*ACTIVITY*: Out of the lines below, please list those that hold the string "false".

*SOURCE DATA*:

(** The word [0]: the entity is keyed by the empty string, not by "0". *)
Lemma add_context_counterexample :
  data zero_word_add !! "word" = Some (VInt 0) ∧
  py_str greeting_env (VInt 0) = "0" ∧
  key (add_context_entity greeting_env zero_word_add) = "" ∧
  key (entity_with_coerced_word greeting_env zero_word_add) = "0" ∧
  add_context_entity greeting_env zero_word_add
  ≠ entity_with_coerced_word greeting_env zero_word_add.
Proof.
  split; [vm_compute; reflexivity|]. split; [vm_compute; reflexivity|].
  split; [vm_compute; reflexivity|]. split; [vm_compute; reflexivity|].
  intros H. apply (f_equal key) in H. vm_compute in H. discriminate H.
Qed.

(** ** Sample runs of the intents API and of the registries *)

Lemma update_keyword_message_witness :
  (_is_old_style_keyword_message old_style_keyword = true ∧
   data old_style_keyword !! "end" = Some (VStr "HelloKeyword")) ∧
  fst (_update_keyword_message old_style_keyword) = inr tt ∧
  msg_type (snd (_update_keyword_message old_style_keyword))
  = msg_type old_style_keyword ∧
  context (snd (_update_keyword_message old_style_keyword))
  = context old_style_keyword ∧
  data (snd (_update_keyword_message old_style_keyword)) !! "entity_value"
  = data old_style_keyword !! "start" ∧
  data (snd (_update_keyword_message old_style_keyword)) !! "entity_type"
  = Some (VStr "HelloKeyword") ∧
  (forall k, k ≠ "entity_value" -> k ≠ "entity_type" ->
     data (snd (_update_keyword_message old_style_keyword)) !! k
     = data old_style_keyword !! k) ∧
  _is_old_style_keyword_message (snd (_update_keyword_message old_style_keyword))
  = false.
Proof.
  assert (H1 : _is_old_style_keyword_message old_style_keyword = true)
    by (vm_compute; reflexivity).
  assert (H2 : data old_style_keyword !! "end" = Some (VStr "HelloKeyword"))
    by (vm_compute; reflexivity).
  split; [split; assumption|].
  exact (update_keyword_message_upgrades old_style_keyword _ H1 H2).
Defined.

Lemma register_vocab_without_end_witness :
  (_is_old_style_keyword_message old_style_without_end = true ∧
   data old_style_without_end !! "end" = None) ∧
  fst (handle_register_vocab silent_env sample_backends old_style_without_end
         empty_registry tt) = inl (KeyError "end") ∧
  registered_vocab
    (snd (fst (snd (handle_register_vocab silent_env sample_backends
                      old_style_without_end empty_registry tt))))
  = registered_vocab empty_registry.
Proof.
  assert (H1 : _is_old_style_keyword_message old_style_without_end = true)
    by (vm_compute; reflexivity).
  assert (H2 : data old_style_without_end !! "end" = None)
    by (vm_compute; reflexivity).
  split; [split; assumption|].
  destruct (register_vocab_old_style_without_end silent_env sample_backends
              old_style_without_end empty_registry tt H1 H2) as (Hr & _ & Hv & _).
  split; [exact Hr|exact Hv].
Defined.

Lemma vocab_manifest_witness :
  fst (handle_register_vocab silent_env sample_backends old_style_keyword
         empty_registry tt) = inr tt ∧
  fst (handle_vocab_manifest silent_env
         (snd (fst (snd (handle_register_vocab silent_env sample_backends
                           old_style_keyword empty_registry tt))))
         manifest_query new_world) = inr tt ∧
  published
    (snd (handle_vocab_manifest silent_env
            (snd (fst (snd (handle_register_vocab silent_env sample_backends
                              old_style_keyword empty_registry tt))))
            manifest_query new_world))
  = published new_world ++
    [mkMessage "intent.service.adapt.vocab.manifest"
       {[ "vocab" :=
            VList (map dict_value (registered_vocab empty_registry) ++
                   [dict_value
                      (data (fst (fst (snd (handle_register_vocab silent_env
                                              sample_backends old_style_keyword
                                              empty_registry tt)))))]) ]}
       (reply_context silent_env (context manifest_query))].
Proof.
  assert (H : fst (handle_register_vocab silent_env sample_backends old_style_keyword
                     empty_registry tt) = inr tt) by (vm_compute; reflexivity).
  split; [exact H|].
  exact (vocab_manifest_after_registration silent_env sample_backends
           old_style_keyword manifest_query empty_registry tt new_world H).
Defined.

Lemma skill_name_round_trip_witness :
  (data skill_announcement !! "id" = Some (VStr "skill-hello") ∧
   data skill_announcement !! "name" = Some (VStr "Hello") ∧
   key_of (VStr "skill-hello") = Some (KStr "skill-hello")) ∧
  fst (update_skill_name_dict skill_announcement empty_registry) = inr tt ∧
  get_skill_name (snd (update_skill_name_dict skill_announcement empty_registry))
                 (VStr "skill-hello") = inr (VStr "Hello").
Proof.
  assert (H1 : data skill_announcement !! "id" = Some (VStr "skill-hello"))
    by (vm_compute; reflexivity).
  assert (H2 : data skill_announcement !! "name" = Some (VStr "Hello"))
    by (vm_compute; reflexivity).
  assert (H3 : key_of (VStr "skill-hello") = Some (KStr "skill-hello")) by reflexivity.
  split; [repeat split; assumption|].
  destruct (skill_name_round_trip skill_announcement empty_registry _ _ _ H1 H2 H3)
    as (Hr & Hg & _).
  split; [exact Hr|exact Hg].
Defined.

Lemma get_intent_failure_witness :
  (data intent_query !! "utterance" = Some (VStr "hello") ∧
   resolve_stages silent_env
     (configured_stages get_intent_skips
        (pipeline (read_session silent_env (event_session_id intent_query)
                     short_world))) = inr [adapt_match_intent] ∧
   calls (snd (handle_get_intent silent_env intent_query short_world))
   = calls short_world ++ [(adapt_match_intent, Declined)] ∧
   Forall declined [(adapt_match_intent, Declined)]) ∧
  fst (handle_get_intent silent_env intent_query short_world) = inr tt ∧
  map fst [(adapt_match_intent, Declined)] = [adapt_match_intent] ∧
  bus (snd (handle_get_intent silent_env intent_query short_world))
  = bus short_world ++ [Emit (intent_reply silent_env intent_query VNone)].
Proof.
  assert (H1 : data intent_query !! "utterance" = Some (VStr "hello"))
    by (vm_compute; reflexivity).
  assert (H2 : resolve_stages silent_env
     (configured_stages get_intent_skips
        (pipeline (read_session silent_env (event_session_id intent_query)
                     short_world))) = inr [adapt_match_intent])
    by (vm_compute; reflexivity).
  assert (H3 : calls (snd (handle_get_intent silent_env intent_query short_world))
   = calls short_world ++ [(adapt_match_intent, Declined)])
    by (vm_compute; reflexivity).
  assert (H4 : Forall declined [(adapt_match_intent, Declined)])
    by (repeat constructor).
  split; [repeat split; assumption|].
  exact (get_intent_reports_failure silent_env intent_query _ short_world _ _
           H1 H2 H3 H4).
Defined.

Lemma get_intent_match_witness :
  calls (snd (handle_get_intent greeting_env intent_query short_world))
  = calls short_world ++ [] ++ [(adapt_match_intent, Matched hello_match)] ∧
  fst (handle_get_intent greeting_env intent_query short_world) = inr tt ∧
  ∃ d,
    bus (snd (handle_get_intent greeting_env intent_query short_world))
    = bus short_world ++ [Emit (intent_reply greeting_env intent_query (dict_value d))] ∧
    d !! "intent_name" = Some (VStr "skill:HelloIntent") ∧
    d !! "intent_service" = Some (VStr (intent_service hello_match)) ∧
    d !! "skill_id" = Some (str_or_none (skill_id hello_match)) ∧
    d !! "handler" = Some (VStr (matcher_name adapt_match_intent)) ∧
    (forall k, k ≠ "intent_name" -> k ≠ "intent_service" -> k ≠ "skill_id" ->
               k ≠ "handler" -> d !! k = intent_data hello_match !! k).
Proof.
  assert (H : calls (snd (handle_get_intent greeting_env intent_query short_world))
    = calls short_world ++ [] ++ [(adapt_match_intent, Matched hello_match)])
    by (vm_compute; reflexivity).
  split; [exact H|].
  exact (get_intent_reports_match greeting_env intent_query short_world _ _ _ H).
Defined.

Lemma get_adapt_witness :
  data intent_query !! "utterance" = Some (VStr "hello") ∧
  calls (snd (handle_get_adapt greeting_env intent_query new_world))
  = calls new_world ++ [(adapt_match_intent, Matched hello_match)] ∧
  sessions (snd (handle_get_adapt greeting_env intent_query new_world))
  = sessions new_world ∧
  fst (handle_get_adapt greeting_env intent_query new_world) = inr tt ∧
  bus (snd (handle_get_adapt greeting_env intent_query new_world))
  = bus new_world ++
    [Emit (mkMessage "intent.service.adapt.reply"
             {[ "intent" := dict_value (intent_data hello_match) ]}
             (reply_context greeting_env (context intent_query)))].
Proof.
  assert (H : data intent_query !! "utterance" = Some (VStr "hello"))
    by (vm_compute; reflexivity).
  split; [exact H|].
  destruct (get_adapt_asks_adapt_once greeting_env intent_query _ new_world H)
    as (Hc & _ & Hs & Hr & Hb).
  repeat split; assumption.
Defined.

Lemma get_padatious_witness :
  (data misspelt_query !! "utterance" = Some (VStr "turn on teh light") ∧
   fst (padacioso_calc_intent sample_backends (VStr "turn on teh light")
          (plugins new_world)) = inr None ∧
   value_eqb (dict_get_or (data misspelt_query) "norm_utt" (VStr "turn on teh light"))
             (VStr "turn on teh light") = false) ∧
  fst (handle_get_padatious silent_env sample_backends misspelt_query new_world)
  = inr tt ∧
  bus (snd (handle_get_padatious silent_env sample_backends misspelt_query new_world))
  = bus new_world ++
    [Emit (mkMessage "intent.service.padatious.reply"
             {[ "intent" := dict_value light_intent ]}
             (reply_context silent_env (context misspelt_query)))].
Proof.
  assert (H1 : data misspelt_query !! "utterance" = Some (VStr "turn on teh light"))
    by (vm_compute; reflexivity).
  assert (H2 : fst (padacioso_calc_intent sample_backends (VStr "turn on teh light")
          (plugins new_world)) = inr None) by reflexivity.
  assert (H3 : value_eqb (dict_get_or (data misspelt_query) "norm_utt"
                            (VStr "turn on teh light"))
                 (VStr "turn on teh light") = false) by (vm_compute; reflexivity).
  split; [repeat split; assumption|].
  destruct (get_padatious_tries_norm_last silent_env sample_backends misspelt_query
              _ new_world H1) as (_ & _ & Hnorm & _).
  destruct (Hnorm H2 H3) as [_ Hsecond].
  exact Hsecond.
Defined.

*OUTPUT OF THE EXERCISE*:
  = false.
             (VStr "turn on teh light") = false) ∧
                 (VStr "turn on teh light") = false) by (vm_compute; reflexivity).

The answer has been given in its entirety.